Irwin LJ was less convinced that ABC’s claim could be advanced on the basis of a duty of care to her arising from her participation in family therapy (rather than through her biological relationship to her father). He also expressed doubt about founding the claim as a human rights breach under Article 8, rather than on the basis of common law. Nevertheless he left the claimant free to argue both of those positions in a substantive hearing of the case.
ABC’s case had been struck out in the High Court on the basis that it was not reasonably arguable.
The Court of Appeal, therefore, has merely found that ABC case is arguable.
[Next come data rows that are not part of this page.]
(** * kb_compare: merging two knowledge bases

    A shallow embedding of [kb_compare.py] (KNOT-FIT-BUT/kb_tools) and the
    properties of its loader, relation parser, deduplicator, matcher and
    output renderer.

    Conventions.
    - A Python [str] is a [string]; its characters are code points below 256.
      A text file is the string of its characters, read with universal
      newlines as Python 3 does.
    - A Python object with identity (an [Entity]) is a natural number, and the
      objects of one KB live in a heap [nat -> Entity].
    - A [set] of strings or of (field, value) tuples is a [gset]: the source
      never depends on the order in which it iterates over them.  A [set] of
      entities is iterated in an order Python does not specify; it is kept as
      the list of its insertions and iterated through the order [set_iter],
      about which only [set_iter l ≡ₚ l] is known.
    - Code that can raise or leave the process returns an [outcome].  A
      subscript [self.data[order_num]] out of range raises [IndexError]: the
      calls that can meet one return an [outcome], next to the function that
      gives what they return. *)

From Stdlib Require Import ZArith Lia Ascii.
From stdpp Require Import base option list sorting functions gmap sets strings.

Open Scope Z_scope.
Open Scope nat_scope.

Set Warnings "-clear-no-such-hyp".

(** ** Python strings *)

Module Str.

Definition TAB : ascii := "009"%char.
Definition LF : ascii := "010"%char.
Definition CR : ascii := "013"%char.

(** [str.isspace] on code points below 256. *)
Definition isspace (c : ascii) : bool :=
  let n := nat_of_ascii c in
  ((9 <=? n) && (n <=? 13)) || ((28 <=? n) && (n <=? 32))
  || (n =? 133) || (n =? 160).

Fixpoint all_space (s : string) : bool :=
  match s with
  | EmptyString => true
  | String c s' => isspace c && all_space s'
  end.

(** [s.startswith(p)] *)
Definition startswith (p s : string) : bool := String.prefix p s.

(** [s[n:]] *)
Fixpoint drop (n : nat) (s : string) : string :=
  match n, s with
  | 0, _ => s
  | S n', String _ s' => drop n' s'
  | S _, EmptyString => EmptyString
  end.

(** [s.find(sub)]: the first position at which [sub] starts. [sub in s] is
    [is_Some (find sub s)], and [s.index(sub)] raises [ValueError] on
    [None]. *)
Fixpoint find (sub s : string) : option nat :=
  if String.prefix sub s then Some 0
  else match s with
       | EmptyString => None
       | String _ s' => S <$> find sub s'
       end.

Definition contains (sub s : string) : bool := bool_decide (is_Some (find sub s)).

(** [sub] starts at position [i] of [s]. *)
Definition occurs_at (sub s : string) (i : nat) : Prop :=
  String.prefix sub (drop i s) = true.

Fixpoint lstrip (s : string) : string :=
  match s with
  | String c s' => if isspace c then lstrip s' else s
  | EmptyString => EmptyString
  end.

Fixpoint rstrip (s : string) : string :=
  match s with
  | String c s' =>
      match rstrip s' with
      | EmptyString => if isspace c then EmptyString else String c EmptyString
      | r => String c r
      end
  | EmptyString => EmptyString
  end.

(** [s.strip()] *)
Definition strip (s : string) : string := rstrip (lstrip s).

(** [s.split(sep)] for a one-character separator. *)
Fixpoint split (sep : ascii) (s : string) : list string :=
  match s with
  | EmptyString => [EmptyString]
  | String c s' =>
      if decide (c = sep) then EmptyString :: split sep s'
      else match split sep s' with
           | p :: ps => String c p :: ps
           | [] => [String c EmptyString]
           end
  end.

(** What [open(name, 'r')] lets the program read: Python 3 opens a text
    file with universal newlines, so a carriage return, alone or followed
    by a line feed, is read as one line feed. *)
Fixpoint universal_newlines (s : string) : string :=
  match s with
  | EmptyString => EmptyString
  | String c s' =>
      if decide (c = CR)
      then String LF
             match s' with
             | String c' s'' =>
                 if decide (c' = LF) then universal_newlines s''
                 else universal_newlines s'
             | EmptyString => EmptyString
             end
      else String c (universal_newlines s')
  end.

(** A text cut after each line feed: the lines, each with its line feed,
    the last one possibly without. *)
Fixpoint split_lines (s : string) : list string :=
  match s with
  | EmptyString => []
  | String c s' =>
      if decide (c = LF) then String c EmptyString :: split_lines s'
      else match split_lines s' with
           | l :: ls => String c l :: ls
           | [] => [String c EmptyString]
           end
  end.

(** What iterating over a text file yields, [text] being the characters
    of the file: the lines of what is read, each with its newline, the last
    one possibly without. *)
Definition lines (text : string) : list string :=
  split_lines (universal_newlines text).

(** [s.endswith(suffix)] *)
Fixpoint endswith (suffix s : string) : bool :=
  String.eqb suffix s
  || match s with
     | String _ s' => endswith suffix s'
     | EmptyString => false
     end.

(** [s[:n]] *)
Fixpoint take (n : nat) (s : string) : string :=
  match n, s with
  | S n', String c s' => String c (take n' s')
  | _, _ => EmptyString
  end.

(** [s[:-n]] for a positive [n] *)
Definition drop_end (n : nat) (s : string) : string :=
  take (String.length s - n) s.

(** [s.rstrip(chars)] *)
Fixpoint rstrip_chars (chars : list ascii) (s : string) : string :=
  match s with
  | String c s' =>
      match rstrip_chars chars s' with
      | EmptyString =>
          if bool_decide (c ∈ chars) then EmptyString else String c EmptyString
      | r => String c r
      end
  | EmptyString => EmptyString
  end.

(** [sep.join(l)] *)
Fixpoint join (sep : string) (l : list string) : string :=
  match l with
  | [] => EmptyString
  | x :: rest =>
      match rest with
      | [] => x
      | _ => x +:+ sep +:+ join sep rest
      end
  end.

(** [s.split(sep)] for a separator of any positive length: [s] is cut at
    the occurrences of [sep], found from the left and not overlapping.
    The first [skip] characters of [s] belong to an occurrence already
    found. *)
Fixpoint split_from (sep : string) (skip : nat) (s : string) : list string :=
  match s with
  | EmptyString => [EmptyString]
  | String c s' =>
      match skip with
      | S skip' => split_from sep skip' s'
      | 0 =>
          if String.prefix sep s
          then EmptyString :: split_from sep (String.length sep - 1) s'
          else match split_from sep 0 s' with
               | p :: ps => String c p :: ps
               | [] => [String c EmptyString]
               end
      end
  end.
Definition split_on (sep s : string) : list string := split_from sep 0 s.

(** [s.count(c)] for one character [c] *)
Fixpoint count (c : ascii) (s : string) : nat :=
  match s with
  | EmptyString => 0
  | String c' s' => (if decide (c' = c) then 1 else 0) + count c s'
  end.

End Str.

(** ** Data model *)

(** What a call can do besides returning: leave through [sys.exit] after
    writing to standard error, or raise an exception nobody catches.  The
    interpreter ends a process on an uncaught exception with a traceback and
    exit status 1. *)
Inductive pyexn := ValueError | KeyError | AttributeError | TypeError | IndexError.

Inductive outcome (A : Type) :=
| Return (a : A)
| SysExit (code : Z) (stderr : list string)
| Raise (e : pyexn).
Arguments Return {A} a.
Arguments SysExit {A} code stderr.
Arguments Raise {A} e.

Definition exit_status {A} (o : outcome A) : option Z :=
  match o with
  | Return _ => None
  | SysExit c _ => Some c
  | Raise _ => Some 1%Z
  end.

Definition obind {A B} (o : outcome A) (k : A -> outcome B) : outcome B :=
  match o with
  | Return a => k a
  | SysExit c e => SysExit c e
  | Raise e => Raise e
  end.

(** [class Field] *)
Record Field := mkField { order_num : nat; multiple : bool }.

(** [class Entity]: [data] holds one list of values per column. [matched]
    refers to an entity of the other KB. *)
Record Entity := mkEntity {
  data : list (list string);
  weight : Z;
  used : bool;
  matched : option nat
}.

Definition set_data (d : list (list string)) (e : Entity) : Entity :=
  mkEntity d (weight e) (used e) (matched e).
Definition set_weight (w : Z) (e : Entity) : Entity :=
  mkEntity (data e) w (used e) (matched e).
Definition set_used (b : bool) (e : Entity) : Entity :=
  mkEntity (data e) (weight e) b (matched e).
Definition set_matched (m : option nat) (e : Entity) : Entity :=
  mkEntity (data e) (weight e) (used e) m.

(** [Entity.get_field].  The subscript [self.data[order_num]] raises
    [IndexError] when the entity has no column [order_num]:
    [get_field_checked] is the call with that way out, and [get_field] is
    the column it returns.  The calls that can be the first to meet an
    ordinal out of range are checked: those of [_make_index], of a fusion,
    of the scoring by the OTHER relations and of the renderer.  The
    deduplicator and the matcher look up, besides, only fields whose
    subscripts [_make_index] has evaluated, on the same entities. *)
Definition get_field (e : Entity) (n : nat) : list string := data e !!! n.

Definition get_field_checked (e : Entity) (n : nat) : outcome (list string) :=
  if n <? length (data e) then Return (get_field e n) else Raise IndexError.

(** The objects of one KB. *)
Abbreviation heap := (nat -> Entity).

(** [class Relation]; [type] is the integer the source stores. *)
Record Relation := mkRelation {
  kb1_field : nat;
  kb2_field : nat;
  type : nat;
  blacklist : gset string
}.

Definition UNIQUE : nat := 1.
Definition NAME : nat := 2.
Definition OTHER : nat := 3.

(** [class KB] once [load_config] has run: its name and its field table. *)
Record KB := mkKB {
  name : string;
  fields : gmap string Field;
  field_count : nat
}.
Essentially that means that it is legally feasible for the claim to succeed. However, it definitely does not mean that the claim will succeed at trial. But it will certainly be an interesting case to watch. If it were to succeed, social care and health practitioners will need to exercise more caution in ensuring clear and legally literate thinking when making decisions regarding breaching confidentiality and in recording the reasons for their decisions – including decisions not to disclose information. Decisions of a similar nature are becoming more common with the developments in genetic testing and, unless parliament decides to legislate on the issue, the courts are likely to need to continue to wrestle with where to draw the boundaries between patient confidentiality and risk to other individuals.